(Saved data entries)
=== Begin Enclosure ===

(** With a block come a transaction and bytes that are none: the transaction is
    in the pool afterwards, and passed the checks. *)
Lemma handle_incoming_txs_sound_witness : exists tvc st bad meta bd,
  handle_incoming_txs 0 1700000100 v13_chain (∅, ∅) [tx_to_blob arriving_tx; [1; 2; 3]] true false false = (false, tvc, st, bad) /\
  chain_ok st /\ m_db st = m_db v13_chain /\ txpool (m_tx_pool v13_chain) !! arriving_id = None /\ txpool (m_tx_pool st) !! arriving_id = Some (meta, bd) /\
  arrived 1700000100 v13_chain true [tx_to_blob arriving_tx; [1; 2; 3]] arriving_id bd.
Proof.
  pose proof (handle_incoming_txs_sound 0 1700000100 v13_chain (∅, ∅) [tx_to_blob arriving_tx; [1; 2; 3]] true false false ltac:(intros ps _; by induction ps)
    (tr_chain _ _ v13_ready) ltac:(intros id t h i E; discriminate (eq_trans (eq_sym E) (lookup_empty id))) ltac:(by_decide) eq_refl) as Hx.
  assert ((let '(r, _, st, _) := handle_incoming_txs 0 1700000100 v13_chain (∅, ∅) [tx_to_blob arriving_tx; [1; 2; 3]] true false false in
    (r, bool_decide (is_Some (txpool (m_tx_pool st) !! arriving_id)))) = (false, true)) as E by (vm_compute; reflexivity).
  assert (bool_decide (txpool (m_tx_pool v13_chain) !! arriving_id = None) = true) as E0%bool_decide_eq_true by (vm_compute; reflexivity).
  destruct (handle_incoming_txs _ _ _ _ _ _ _ _) as [[[r tvc] st] bad]. injection E as Er E1. apply bool_decide_eq_true in E1 as [[meta bd] E1].
  destruct Hx as ((Edb & _) & Hok & _ & Hin & _). exists tvc, st, bad, meta, bd. rewrite Er. split; [reflexivity|]. split; [exact Hok|]. split; [exact Edb|]. split; [exact E0|].
  split; [exact E1|]. destruct (Hin _ _ _ E1) as [[m E2]|Ha]; [|exact Ha]. discriminate (eq_trans (eq_sym E0) E2).
Defined.
Lemma template_block_ok now pub nonce st b w fee cw r kss : template_ready now st -> template_of now pub nonce st b w fee cw r kss ->
  pod_ok 32 pub -> bytes_ok nonce -> zlen nonce <= 255 -> zlen (m_txs_by_fee_and_receive_time (m_tx_pool st)) <= 2 ^ 23 ->
  block_ok b /\ zlen (tx_hashes b) <= 2 ^ 23.
Proof.
  intros Hr [(t & Ht & Eh) _ (key & k & Em & Hkey & Hk) Ec _ _ (Hr0 & Hf & _) _ Hsub [Hsel _]] Hp Hn Hnz Hpool.
  assert (zlen (tx_hashes b) <= 2 ^ 23) as Hz.
  { apply sublist_length in Hsub. rewrite length_fmap in Hsub. etrans; [apply Nat2Z.inj_le, Hsub|exact Hpool]. }
  pose proof (cs_hf _ (ch_sound _ (tr_chain _ _ Hr))) as Hw. pose proof (wf_index _ Hw).
  assert (forall i, (i < length (heights (m_hardfork st)))%nat -> is_u8 (fork_version (m_hardfork st) i)) as Hu8.
  { intros i Hi. pose proof (tw_range _ (wf_table _ Hw) i Hi). unfold in_range, fork_version. lia. }
  pose proof (tr_height _ _ Hr) as Hh. assert (0 <= height (m_db st)) by apply zlen_nonneg.
  assert (is_u64 (height (m_db st)) /\ is_u64 (r + fee)) as [Hu1 Hu2] by (unfold in_range; lia).
  split; [|done]. split; [|split; [|split; [|done]]].
  - rewrite Eh. split; [by apply Hu8|]. split; [apply Hu8; lia|]. split; [done|]. split; [apply tail_pod, Hr|by_decide].
  - rewrite Em. split; [|split; [|done]].
    + split; [by_decide|]. split; [apply wrap_range; lia|]. split; [split; [constructor; [exact Hu1|constructor]|by_decide]|].
      split; [split; [constructor; [split; [exact Hu2|exact Hkey]|constructor]|by_decide]|]. cbn [extra tx_prefix coinbase_tx].
      split; [apply bytes_ok_app; split; [by apply nonce_extra_bytes|apply Forall_replicate; by_decide]|].
      rewrite zlen_app, zlen_nonce_extra; [|apply Hp|change TX_EXTRA_NONCE_MAX_COUNT with 5120; lia]. unfold in_range. pose proof (zlen_nonneg nonce).
      replace (zlen (replicate k 0)) with (Z.of_nat k) by (unfold zlen; by rewrite length_replicate). case_bool_decide; lia.
    + split; [done|]. change (rctSig_ok 1 1 0 rct_null). split; [by_decide|]. split; [by repeat split|by repeat split].
  - split; [|unfold in_range; pose proof (zlen_nonneg (tx_hashes b)); lia].
    clear -Hsel Hr. induction Hsel as [|h ks hashes kss (meta & bd & tx & Hl & _) _ IH]; constructor; [|done].
    destruct (cs_pool _ (ch_sound _ (tr_chain _ _ Hr)) _ _ _ Hl) as (tx' & (_ & ks' & Ha) & <- & _). by eapply transaction_hash_pod.
Qed.
End wire.
Lemma BeginTransactionML_sends_nothing (nSlot : Z) (s : lib_state) :
  sends [] (transmit_answers (driver s)) s (snd (BeginTransactionML nSlot s)).
Proof.
  destruct s as [ctx cards txns ini inst dsl [ta ra ba ea ca cl]].
  unfold sends, BeginTransactionML, SCardBeginTransaction.
  cbn -[slot_get slot_set Z.eqb int32].
  destruct (slot_get txns nSlot =? 0); [destruct ba|];
    cbn -[slot_get slot_set Z.eqb int32];
    rewrite ?transmitted_app, ?app_nil_r; repeat split;
    cbn; rewrite ?app_nil_r; reflexivity.
Qed.

Lemma EndTransactionML_sends_nothing (nSlot : Z) (s : lib_state) :
  sends [] (transmit_answers (driver s)) s (snd (EndTransactionML nSlot s)).
Proof.
  destruct s as [ctx cards txns ini inst dsl [ta ra ba ea ca cl]].
  unfold sends, EndTransactionML, SCardEndTransaction.
  cbn -[slot_get slot_set Z.eqb Z.ltb int32].
  destruct (0 <? slot_get txns nSlot);
    [destruct (slot_get _ nSlot =? 0)|];
    cbn -[slot_get slot_set Z.eqb Z.ltb int32];
    rewrite ?transmitted_app, ?app_nil_r; repeat split;
    cbn; rewrite ?app_nil_r; reflexivity.
Qed.

(** A command that the card answers: the call returns OK, delivers the
    answer, and has sent the one APDU. *)
Lemma SendAPDUML_answered (nSlot cmd Lc : Z) (pLe : option Z)
    (inBuffer : list Z) (outBuffer : option (list Z)) (SW : Z)
    (s : lib_state) (tmpBuf : list Z) (rest : list (scard_rv * list Z)) :
  transmit_answers (driver s) = (SCARD_S_SUCCESS, tmpBuf) :: rest ->
  let r := SendAPDUML nSlot cmd Lc pLe inBuffer outBuffer SW s in
  fst r = (C_OK, deliver tmpBuf pLe outBuffer)
  /\ sends [build_apdu cmd Lc pLe inBuffer] rest s (snd r).
Proof.
  intros Hans. unfold SendAPDUML. rewrite Hans.
  destruct (answered_transmission nSlot (slot_get (hCards s) nSlot)
              (build_apdu cmd Lc pLe inBuffer) pLe outBuffer SW tmpBuf rest s)
    as (E & C & A & _ & _ & I).
  cbv zeta. split; [exact E|]. unfold sends.
  rewrite I, A, C, transmitted_app. repeat split.
Qed.

(** The VERIFY commands as [build_apdu] makes them. *)
Lemma build_apdu_VERIFY (Lc : Z) (data : list Z) :
  build_apdu (Z.lor APDU_VERIFYPIN 0x00000081) Lc None data
  = VERIFY Lc (firstn (Z.to_nat Lc) data).
Proof.
  unfold build_apdu, VERIFY. cbn -[Z.eqb firstn].
  destruct (Lc =? 0); reflexivity.
Qed.

(** [nPin] is the PIN cut or filled with zeros to 8 bytes. *)
Lemma nPin_eight_bytes (pin : list Z) :
  nPin pin = firstn 8 (pin ++ repeat 0 8).
Proof.
  unfold nPin, memcpy_at, strlen.
  change (Z.to_nat 0) with 0%nat. cbn [firstn app Nat.add].
  destruct (Z.min_spec (Z.of_nat (length pin)) 8) as [[Hlt ->]|[Hge ->]].
  - rewrite Nat2Z.id.
    do 8 (destruct pin as [|? pin]; [reflexivity|]).
    cbn [length] in Hlt. lia.
  - change (Z.to_nat 8) with 8%nat.
    rewrite firstn_app.
    replace (8 - length pin)%nat with 0%nat by lia.
    reflexivity.
Qed.

Lemma deliver_null (tmpBuf : list Z) :
  deliver tmpBuf None None = (None, None, status_word tmpBuf).
Proof. unfold deliver. destruct (2 <? _); reflexivity. Qed.

(** Stepping through a function of the library: a begin or end call, and
    a command that the card answers. *)
Ltac step_begin S :=
  match goal with
  | |- context [BeginTransactionML ?n ?s] =>
      pose proof (BeginTransactionML_sends_nothing n s) as S;
      destruct (BeginTransactionML n s) as [? ?]; cbn [fst snd] in S |- *
  end.

Ltac step_end S :=
  match goal with
  | |- context [EndTransactionML ?n ?s] =>
      pose proof (EndTransactionML_sends_nothing n s) as S;
      destruct (EndTransactionML n s) as [? ?]; cbn [fst snd] in S |- *
  end.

=== End Enclosure ===

Each line above with the string "repeat" should be reported in full.

    + split; [done|]. change (rctSig_ok 1 1 0 rct_null). split; [by_decide|]. split; [by repeat split|by repeat split].
    rewrite ?transmitted_app, ?app_nil_r; repeat split;
    rewrite ?transmitted_app, ?app_nil_r; repeat split;
  rewrite I, A, C, transmitted_app. repeat split.
  nPin pin = firstn 8 (pin ++ repeat 0 8).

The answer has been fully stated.